Rofl. Et le plaisir de se mettre sur son lit/son canapé à peine rentré du boulot il est ou ? Assez de masochisme. Si apple fait autant de ventes c'est parce que cette Cie a eu UNE vision: celle des gens qui parfois même s'y connaissaient en info mais en avaient marre de ce coté chronophage de l'activité informatique. ça va 5 mn , j'ai même compilé sous nunux mais là j'en ai marre. Fondamentalement ça n'apporte rien, ni plaisir ni même économie financière ni encore moins d'économie de son (rare) temps de repos.

Je me souviens de mes manipes infames pour avoir un modem Eci adsl sous linux ben là si Apple voulait bien me faire une Livebox, je prendrais volontiers leur livebox contre celle que j'ai en ce moment qui décroche non stop et qui me pompe l'air (rien que l'idée de passer mon week end au tél avec orange pour régler ça me donne la nausée, alors manipuler une box à 2 balles no thx) 

On passe


----------



## Dark Phantom (2 Septembre 2010)

Mais ce que j'attends moi.
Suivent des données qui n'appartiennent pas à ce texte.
(** What the awaited promise can be rejected with. *)
Lemma wait_rejected r w evs e :
  let pw := waitForRegistrationActive r w in
  (await pw.1 evs pw.2).1 = Rejected e → wait_reason e.
Proof.
  cbv zeta. rewrite wait_promise.
  assert (H1 : ∀ e', promises (waitForRegistrationActive r w).2 !! next_promise w
                     = Some (Rejected e') → wait_reason e').
  { intros e'.
    destruct (active r) as [a|] eqn:Ha;
      [|destruct (or_else (installing r) (waiting r)) as [sw|] eqn:Hi].
    - destruct (wait_active r w a Ha) as (w1 & -> & _ & _ & _ & Hps & _).
      cbn [snd]. rewrite Hps. by rewrite lookup_insert_eq.
    - destruct (wait_incoming r w sw Ha Hi) as (w1 & -> & _ & _ & _ & Hps & _).
      cbn [snd]. rewrite Hps. by rewrite lookup_insert_eq.
    - destruct (wait_none r w Ha Hi) as (w1 & -> & _ & _ & _ & Hps & _).
      cbn [snd]. rewrite Hps. rewrite lookup_insert_eq. intros [= <-]. by right. }
  destruct (await_prefix (next_promise w) evs (waitForRegistrationActive r w).2)
    as (evs1 & _ & _ & _ & ->).
  revert H1. generalize (waitForRegistrationActive r w).2 as w1. clear.
  induction evs1 as [|ev evs1 IH]; intros w1 H1.
  - unfold promise_state. cbn [run foldl].
    destruct (promises w1 !! next_promise w) as [s|] eqn:Hs; [|done].
    simpl. intros ->. by apply H1.
  - rewrite run_cons. apply IH. intros e' He'.
    destruct (step_promise_cases ev w1 (next_promise w)) as [Hsame|[_ [Hf|Hr]]].
    + apply H1. congruence.
    + congruence.
    + rewrite Hr in He'. injection He' as <-. by left.
Qed.


Lemma wait_action_not_registers rest :
  Forall wait_action rest → Forall (λ a, ¬ registers a) rest.
Proof.
  intros H. eapply Forall_impl; [exact H|].
  intros a Ha. destruct a; simpl in *; tauto.
Qed.

Lemma wait_action_not_context_access rest :
  Forall wait_action rest → Forall (λ a, ¬ context_access a) rest.
Proof.
  intros H. eapply Forall_impl; [exact H|].
  intros a Ha. destruct a; simpl in *; tauto.
Qed.
Lemma filterIndex_delete {A} (l : list A) (idx i : nat) :
  filterIndex (λ k, negb (k =? idx)%nat) i l
  = if decide (i ≤ idx)%nat then delete (idx - i)%nat l else l.
Proof.
  revert i. induction l as [|x l IH]; intros i; simpl.
  - by case_decide.
  - rewrite IH. destruct (i =? idx)%nat eqn:E; simpl.
    + apply Nat.eqb_eq in E. subst.
      rewrite decide_False by lia. rewrite decide_True by lia.
      by rewrite Nat.sub_diag.
    + apply Nat.eqb_neq in E. destruct (decide (i ≤ idx)%nat).
      * rewrite decide_True by lia.
        replace (idx - i)%nat with (S (idx - S i)) by lia. done.
      * by rewrite decide_False by lia.
Qed.

(** X14: the delete button removes exactly the page at its position and
    keeps the others in order: a position before it holds the page it
    held, a position from it on holds the page that came next.  As the
    current index is not adjusted, it designates the following page
    whenever a page at or before it is removed. *)
Theorem delete_shifts_pages (idx : nat) (st : App) (j : nat) :
  pages (deletePage idx st) = delete idx (pages st)
  ∧ pages (deletePage idx st) !! j
    = pages st !! (if decide (j < idx)%nat then j else S j)
  ∧ currentIndex (deletePage idx st) = currentIndex st.
Proof.
  assert (Hdel : pages (deletePage idx st) = delete idx (pages st)).
  { unfold deletePage. simpl. rewrite filterIndex_delete.
    rewrite decide_True by lia. by rewrite Nat.sub_0_r. }
  split; [done|]. split; [|done]. rewrite Hdel.
  case_decide.
  - by apply list_lookup_delete_lt.
  - apply list_lookup_delete_ge. lia.
Qed.

End PageListMore.

Lemma step_reorder_keeps_active_page_witness :
  let P := Reference.platform 0 in
  let A := Reference.page "A" None 0 None in
  let B := Reference.page "B" None 0 None in
  let C := Reference.page "C" None 0 None in
  let st := Samples.editor [A; B; C] 1 [] None in
  ∃ st', movePage 1 (-1) st = Some st'
         ∧ id <$> Js.index (pages st') (currentIndex st') = Some "B".
Proof.
  intros P A B C st.
  assert (Hm : ∃ st', movePage 1 (-1) st = Some st')
    by (eexists; vm_compute; reflexivity).
  destruct Hm as [st' Hst']. exists st'. split; [exact Hst'|].
  destruct (step_reorder_keeps_active_page 1 (-1) st st'
              (or_intror eq_refl) Hst') as [_ Hactive].
  rewrite Hactive. reflexivity.
Defined.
Que apple se transforme en FAI, avec une apple tv box


----------



## naas (3 Septembre 2010)

Je recherche une configuration simple:
depuis mon mac choisir de regarder un film, ou d'ecouter de la musique sur le mac via un menu vers:
tv, haut parleurs, ...
bref un B&O link à la sauce apple :love:


----------



## nuri1951 (3 Septembre 2010)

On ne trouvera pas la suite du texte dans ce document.